Anyone thinking about starting or joining a consumer Internet startup should be able to answer the following question, and if the answer is "d) none of the above," then I'd suggest looking for a new job.
So, here's the question: does your company attract users with any of these things?
- an inherently viral idea
- search engine optimized content that grows naturally with usage
- the ability to spend money to acquire users with a very fast payback
- none of the above
Why do I think those three things are critical? Because without at least one of them, you're building a
Field of Dreams. Though it worked for Ray Kinsella (played by
Kevin Costner), it simply doesn't work for Internet entrepreneurs. I have met too many people under the delusion that if they build it, people will come. With tens on millions of web sites competing for eyeballs, it just doesn't work that way online.
There's also a group of startups who
think they have passed the multiple choice test, but that's because they have misunderstood the answers. This blog post is my attempt to clarify them.
1. An inherently viral ideaVery, very few sites can correctly offer this answer because very few concepts are inherently viral. You may have a great site and may rightfully think users will tell their friends about it, but you probably don't have a viral site. You're not benefiting from a viral idea, you're benefiting from word of mouth. Word of mouth is nice, but it's not nice enough to form the foundation of a business. To be viral, the utility of your site/service needs to grow substantially as your friends use the service. Great examples of inherently viral services include
Skype (with no friends to call, it's useless),
Facebook (you can't trade messages with your friends if they're not on the site) and
LinkedIn (you can't access your business network if you haven't established it on the site). Bessemer had one fantastic investment success with Skype and is hoping for a second with LinkedIn. Too bad we missed out on Facebook.
Viral ideas are the most powerful of all because they grow exponentially. Skype had 500,000 users less than a month after beta launch in the summer of 2003 and has reached more than 100,000,000 people since.
2. Search engine optimized content that grows naturally with usageAlmost everything starts with Google and its search engine brethren these days.
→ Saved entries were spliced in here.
(* ===== verification/DataplaneSafe.v ===== *)
(** * DataplaneSafe: what the data plane guarantees

    Against the laws of the tunnel ([TunnelLaws]) and of the filter
    ([FilterTotal]), every operation of a reachable [DataPlane] returns; the
    packets delivered to the host come from the peer that owns their source
    address, pass the filter stage and follow the inbound routes; the rejected
    connections are answered to their dialers; and the tunnel's timer is always
    scheduled, once. *)

From stdpp Require Import gmap strings sorting.
From S2P Require Import Prelude Bitset Array256 BaseIndex IpNet Stride IpTrie TrieSpec Table Routing Bytes Packet Routers PacketFilter FlowTrack InboundFilter Scheduler Dataplane.

Local Open Scope Z_scope.

(** What the data plane relies on.  [tun_ok k] holds of a tunnel that has
    started at most [k] handshakes; a call may start as many as its cost, and
    no call panics before [2 ^ 62] of them. *)
Class TunnelLaws (T : Type) `{!Tunnel T} := {
  tun_ok : nat -> T -> Prop;
  tun_input_ok : tun_input -> Prop;
  tun_fits : packet -> Prop;
  tun_dispatch_cost : T -> nat;
  tun_ok_mono k k' t : tun_ok k t -> (k <= k')%nat -> tun_ok k' t;
  tun_fits_small p : (length p <= 48)%nat -> tun_fits p;
  tun_send_law i k t ps :
    tun_input_ok i -> tun_ok k t -> Forall (fun pp => Forall tun_fits pp.2) ps ->
    Z.of_nat (k + length ps) <= 2 ^ 62 ->
    exists m t', tun_send i t ps = Ret (m, t') /\ tun_ok (k + length ps) t';
  tun_priority_law i k t peer msg :
    tun_input_ok i -> tun_ok k t -> Z.of_nat k <= 2 ^ 62 ->
    exists m t', tun_send_priority_message i t peer msg = Ret (m, t') /\ tun_ok k t';
  tun_recv_law i k t from ps :
    tun_input_ok i -> tun_ok k t -> Forall bytes_ok ps -> Z.of_nat (k + length ps) <= 2 ^ 62 ->
    exists r t', tun_recv_from i t from ps = Ret (r, t') /\ tun_ok (k + length ps) t' /\
      forall peer, Forall bytes_ok (entry (rr_to_local r) peer);
  tun_dispatch_law i k t now :
    tun_input_ok i -> tun_ok k t -> Z.of_nat (k + tun_dispatch_cost t) <= 2 ^ 62 ->
    exists m t', tun_dispatch_events i t now = Ret (m, t') /\ tun_ok (k + tun_dispatch_cost t) t';
  tun_next_law k t : tun_ok k t ->
    exists o, tun_next_event t = Ret o /\ forall r, o = Some r -> tr_start r <= tr_end r;
}.

#[export, refine] Instance dyn_total {F} `{!Filter F, !FilterTotal F} : FilterTotal (DynFilter F) := {
  filter_ok f := match f with DynDropAll _ => True | DynFilterOf f => filter_ok f end;
}.
Proof.
  - intros [[]|f] info cs Hf Hi; [by eexists|]. exact (match_for_total f info cs Hf Hi).
  - intros [[]|f] info cs Hf Hi; [by eexists|]. exact (matches_total f info cs Hf Hi).
Defined.

(** ** Maps of packets *)

Lemma Forall_filtered {A} (P Q : A -> Prop) `{!forall x, Decision (Q x)} (l : list A) :
  Forall P l -> Forall P (filter Q l).
Proof. rewrite !Forall_forall. intros Hl x [_ Hx]%list_elem_of_filter. auto. Qed.

Lemma Forall_filter_holds {A} (Q : A -> Prop) `{!forall x, Decision (Q x)} (l : list A) :
  Forall Q (filter Q l).
Proof. apply Forall_forall. by intros x [Hx _]%list_elem_of_filter. Qed.

Lemma Forall_sublist {A} (P : A -> Prop) (l l' : list A) :
  l `sublist_of` l' -> Forall P l' -> Forall P l.
Proof. rewrite !Forall_forall. intros Hs Hl x Hx. by eapply Hl, elem_of_sublist. Qed.

Lemma entry_lookup (m : gmap Z (list packet)) k p :
  p ∈ entry m k <-> exists ps, m !! k = Some ps /\ p ∈ ps.
Proof.
  unfold entry. destruct (m !! k) as [ps|]; cbn; split.
  - intros. by exists ps.
  - by intros (? & [= <-] & ?).
  - by intros ?%elem_of_nil.
  - by intros (? & [=] & ?).
Qed.

Lemma elem_of_iter_map (o : MapOrder Z (list packet)) m k ps :
  (k, ps) ∈ iter_map o m <-> m !! k = Some ps.
Proof. rewrite iter_map_perm. apply elem_of_map_to_list. Qed.

(** All packets of a map. *)
Definition all_packets (m : gmap Z (list packet)) : list packet := concat (map_to_list m).*2.

Lemma length_all_packets (o : MapOrder Z (list packet)) m :
  length (concat (iter_map o m).*2) = length (all_packets m).
Proof.
  unfold all_packets. pose proof (iter_map_perm o m) as Hp.
  assert (forall l l' : list (Z * list packet), l ≡ₚ l' ->
    length (concat l.*2) = length (concat l'.*2)) as Hl.
  { intros l l'. induction 1 as [|[k ps] l l' _ IH|[] [] l|]; cbn; rewrite ?length_app; lia. }
  by apply Hl.
Qed.

Lemma size_group_map (kps : list (Z * packet)) : (size (into_group_map kps) <= length kps)%nat.
Proof.
  unfold into_group_map.
  enough (forall m : gmap Z (list packet),
    (size (foldl (fun m kp => extend_entry m kp.1 [kp.2]) m kps) <= size m + length kps)%nat) as Hm
    by (specialize (Hm ∅); by rewrite map_size_empty in Hm).
  induction kps as [|[k p] kps IH]; intros m; cbn [foldl length]; [lia|].
  etrans; [apply IH|]. unfold extend_entry. cbn.
  destruct (m !! k) as [ps|] eqn:E.
  - rewrite map_size_insert_Some by by eexists. lia.
  - rewrite map_size_insert_None by done. lia.
Qed.

Lemma length_iter_map (o : MapOrder Z (list packet)) m : length (iter_map o m) = size m.
Proof. rewrite (Permutation_length (iter_map_perm o m)). apply length_map_to_list. Qed.

(** ** The invariant *)

Section Safe.
Context `{!IpNetOps, !IpNetLaws, !IpParser, !IpParserLaws}.
Context {T : Type} `{!Tunnel T, !TunnelLaws T} {F : Type} `{!Filter F, !FilterTotal F}.
Implicit Types (dp : DataPlane T F) (inp : DpInput T) (packets log : list packet).

Definition input_ok inp : Prop := forall n, tun_input_ok (di_tun inp n).

(** At most one event is scheduled, and [wg_next] is its handle. *)
Definition events_ok dp : Prop :=
  sched_wf (dp_events dp) /\
  match wg_next dp with
  | None => events (dp_events dp) = []
  | Some h => (h < next_id (dp_events dp))%nat /\
      forall e, e ∈ events (dp_events dp) -> ev_id e = h
  end.

Definition advert_ok (st : DiscoAdvertisementState) : Prop :=
  length (disco_key st) = DISCO_KEY_LEN /\ Forall ip_ok (adv_self_addrs st) /\
  forall peer t, adv_peers st !! peer = Some t -> ip_ok (node_addr t).

(** The reverse of the tuple is the flow of a packet that was sent. *)
Definition sent log (t : Tuple) : Prop :=
  exists q, q ∈ log /\ outbound_packet_carries_tsmp q = Ret false /\
    outbound_udp_or_sctp_flow q = Ret (Some (tup_proto t, tup_dst t, tup_src t)).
If you can build a service with lots of web pages that get indexed by Google and show up
naturally as top results for a large number of searches, you will get a lot of free traffic. It sounds simple. But it's not.
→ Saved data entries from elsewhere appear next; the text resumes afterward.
Lemma text_entries_more m n cur :
  (length cur < m)%nat -> (m <= n)%nat -> text_entries dec n cur = text_entries dec m cur.
Proof.
  revert n cur. induction m as [|m IH]; intros n cur Hm Hn; [lia|]. destruct n as [|n]; [lia|]. cbn.
  destruct (dec cur) as [|[kv next]] eqn:Eh; [done|]. cbn. apply Hdec in Eh as [_ Hh].
  destruct kv; try done. destruct (dec _) as [|[v next']] eqn:Ed; [done|]. cbn.
  apply Hdec in Ed as [_ Hl]. by rewrite (IH n) by lia.
Qed.

(** The bound on the rounds of a loop leaves none out. *)
Lemma decode_items_bound arg buf : decode_items dec (Z.to_nat arg) buf = decode_items dec (rounds arg buf) buf.
Proof.
  unfold rounds, len. destruct (decide (arg <= Z.of_nat (length buf) + 1)).
  - by rewrite Z.min_l.
  - rewrite Z.min_r by lia. apply decode_items_more; lia.
Qed.

Lemma int_entries_bound arg buf : int_entries dec (Z.to_nat arg) buf = int_entries dec (rounds arg buf) buf.
Proof.
  unfold rounds, len. destruct (decide (arg <= Z.of_nat (length buf) + 1)).
  - by rewrite Z.min_l.
  - rewrite Z.min_r by lia. apply int_entries_more; lia.
Qed.

Lemma text_entries_bound arg buf : text_entries dec (Z.to_nat arg) buf = text_entries dec (rounds arg buf) buf.
Proof.
  unfold rounds, len. destruct (decide (arg <= Z.of_nat (length buf) + 1)).
  - by rewrite Z.min_l.
  - rewrite Z.min_r by lia. apply text_entries_more; lia.
Qed.

Lemma decode_map_suffix buf count v rest : decode_map dec buf count = Ok (v, rest) -> rest `suffix_of` buf.
Proof.
  unfold decode_map. case_decide; [by intros [= <- <-]|].
  destruct (decode_head buf) as [|[[m ?] ?]]; [done|]. cbn. repeat case_decide; [| |done].
  - destruct (int_entries dec _ buf) as [|[es cur]] eqn:E; [done|]. cbn.
    destruct (reject_duplicate_keys _ _); [done|]. cbn. intros [= <- <-]. by apply int_entries_len in E as [? _].
  - destruct (text_entries dec _ buf) as [|[es cur]] eqn:E; [done|]. cbn.
    destruct (reject_duplicate_keys _ _); [done|]. cbn. intros [= <- <-]. by apply text_entries_len in E as [? _].
Qed.
End Accepted.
There are dozens of techniques and tricks to building search engine optimized (SEO) web sites, and there are countless firms who will sell you advice on how to do it correctly. Most importantly, though, the idea underlying your site must lend itself naturally to SEO. First, consumers have to be doing a lot of searches for content on your site. Second, your content has to grow -- ideally through contributions from users. Bessemer had a very successful investment in
Site Advisor (acquired by McAfee) that leveraged SEO distribution. Several of our current investments --
OLX,
Wikia and
Yelp are SEO-driven.
3. The ability to spend money to acquire users with a very fast paybackIf you can spend money to make money, you can control your own destiny. Generally, you have to be in the business of selling something to consumers. Online retailers are great examples of companies in this category. If 2% of visitors complete a purchase and if the average purchase is a $50 with a 30% gross margin, then you can afford to spend $0.30 for a visitor. Assuming a small fraction of the eventual purchasers will become repeat buyers, you will have a profitable business. Retailers and subscription sites like
Improvement Direct and
Match are great examples. In fact, most of the
IAC properties fit in this category. Online media properties that monetize through advertising can rarely spend money to make money. It just costs too much to acquire a customer.
There are a few companies like LinkedIn and Yelp that benefit from more than one of the user acquisition techniques mentioned above. LinkedIn is primarily viral but leverages SEO through its personal profile pages. Yelp is primarily SEO driven but has a viral element among its core contributors who invite friends to the service to share and compare reviews.
There may be one other compelling customer acquisition strategy for consumer Internet companies, but in my mind, the jury is still out. This fourth technique leverages the open APIs for widgets offered by MySpace and many of the leading social networks. Although it's clear you can drive tremendous usage through widget-based distribution, I'm not yet convinced that these widget companies will develop viable business models.